(Collected data)
Lemma sendable_line f : sendable f -> line_ok (field_line f) /\ ParseHeader (field_line f) = Some (norm f).
Proof.
  intros [H1 H3]. destruct (is_token_chars _ H1) as [Hne Hch]. split.
  - split; [unfold field_line; by destruct f.1|]. unfold field_line. rewrite !Forall_app. split_and!.
    + eapply Forall_impl; [exact Hch|]. intros c Hc%token_char_range. lia.
    + repeat constructor; done.
    + by apply valid_value_chars.
  - unfold ParseHeader, field_line. change (txt ": " ++ f.2) with (char_code ":" :: 32 :: f.2). rewrite cut_app.
    2:{ eapply not_in_forall; [exact Hch|]. intros [_ H]%token_char_range. done. }
    rewrite H1. cbn [negb]. change (Trim (32 :: f.2)) with (Trim f.2). by rewrite trim_valid.
Qed.

Lemma read_fields_text fs rest : Forall sendable fs -> forall fuel, (List.length fs < fuel)%nat ->
  read_fields fuel (lines_text (map field_line fs) ++ Crlf ++ rest) = Some (map norm fs, rest).
Proof.
  intros H. induction H as [|f fs Hf H IH]; intros fuel Hl; (destruct fuel as [|fuel]; [cbn in Hl; lia|]); [done|].
  destruct (sendable_line f Hf) as [Hok Hp]. unfold lines_text in *. cbn [map concat read_fields]. rewrite <-!app_assoc.
  rewrite cut_crlf by (by apply line_ok_no_cr). destruct Hok as [Hne _]. destruct (field_line f) as [|c l] eqn:E; [done|].
  rewrite Hp, IH by (cbn in Hl; lia). done.
Qed.

Lemma lines_text_length lines : (List.length lines <= List.length (lines_text lines))%nat.
Proof.
  unfold lines_text. induction lines as [|l lines IH]; [done|]. cbn [map concat List.length]. rewrite !length_app. cbn. lia.
Qed.

Lemma read_head_text line fs rest : 13 ∉ line -> Forall sendable fs ->
  read_head (line ++ Crlf ++ lines_text (map field_line fs) ++ Crlf ++ rest) = Some (line, map norm fs, rest).
Proof.
  intros Hl Hf. unfold read_head. rewrite cut_crlf by done. rewrite read_fields_text; [done|done|].
  pose proof (lines_text_length (map field_line fs)) as H. rewrite length_map in H. rewrite !length_app. lia.
Qed.

(** ** What is appended *)

Lemma append_all values : forall output limit w, len output <= limit -> AppendAll output values limit = Some w ->
  w = output ++ concat values /\ len w <= limit.
Proof.
  induction values as [|v values IH]; intros output limit w Hl; cbn [AppendAll concat].
  - intros [= <-]. by rewrite app_nil_r.
  - unfold Append. destruct (_ || _) eqn:E; [done|]. intros H. apply IH in H as [-> H]; [|rewrite len_app; lia].
    rewrite <-app_assoc in *. done.
Qed.

Definition date_field (f : list Z * list Z) : bool := EqualInsensitive f.1 (txt "date").
Definition upgrade_field (f : list Z * list Z) : bool := EqualInsensitive f.1 (txt "upgrade").

Lemma head_fields hs : forall w d u max w' d' u', len w <= max -> HeadFields hs w d u max = FromValue (w', d', u') ->
  w' = w ++ lines_text (map field_line hs) /\ d' = d || existsb date_field hs /\ u' = u || existsb upgrade_field hs
  /\ len w' <= max /\ Forall sendable hs /\ Forall (fun f => OwnedField f.1 = false) hs.
Proof.
  induction hs as [|[n v] hs IH]; intros w d u max w' d' u' Hw; cbn [HeadFields existsb].
  - intros [= <- <- <-]. rewrite !orb_false_r. unfold lines_text. cbn. by rewrite app_nil_r.
  - destruct (_ || OwnedField n) eqn:E1; [done|]. case_if; [done|]. case_if; [done|].
    destruct (AppendAll _ _ _) as [w1|] eqn:Ea; [|done]. apply append_all in Ea as [-> Hl]; [|done]. intros H.
    apply IH in H as (-> & -> & -> & Hl' & Hs & Ho); [|done]. rewrite !orb_false_iff, !negb_false_iff in E1. destruct E1 as [[E1 E2] E3].
    unfold lines_text in *. cbn [map concat] in *. unfold field_line, date_field, upgrade_field in *. cbn [fst snd] in *.
    rewrite app_nil_r, <-!app_assoc, <-!orb_assoc in *. split; [done|]. split; [done|]. split; [done|]. split; [done|].
    split; (constructor; [done|done]).
Qed.

(** ** Values the server writes are sendable *)

Lemma valid_app a b : ValidHeaderValue (a ++ b) = ValidHeaderValue a && ValidHeaderValue b.
Proof. apply forallb_app. Qed.

Lemma valid_digits n : ValidHeaderValue (Digits (Z.abs n)) = true.
Proof. apply digits_value_ok. lia. Qed.

Lemma valid_zeros k : ValidHeaderValue (repeat (char_code "0") k) = true.
Proof. induction k; [done|]. cbn. done. Qed.

Lemma valid_padded width n : ValidHeaderValue (Padded width n) = true.
Proof. unfold Padded. rewrite !valid_app, valid_zeros, valid_digits. by destruct (n <? 0). Qed.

**Directions for this task**
Read through the entries above and copy each line that has the string "change" in it.

**Exercise response**
  - unfold ParseHeader, field_line. change (txt ": " ++ f.2) with (char_code ":" :: 32 :: f.2). rewrite cut_app.
    rewrite H1. cbn [negb]. change (Trim (32 :: f.2)) with (Trim f.2). by rewrite trim_valid.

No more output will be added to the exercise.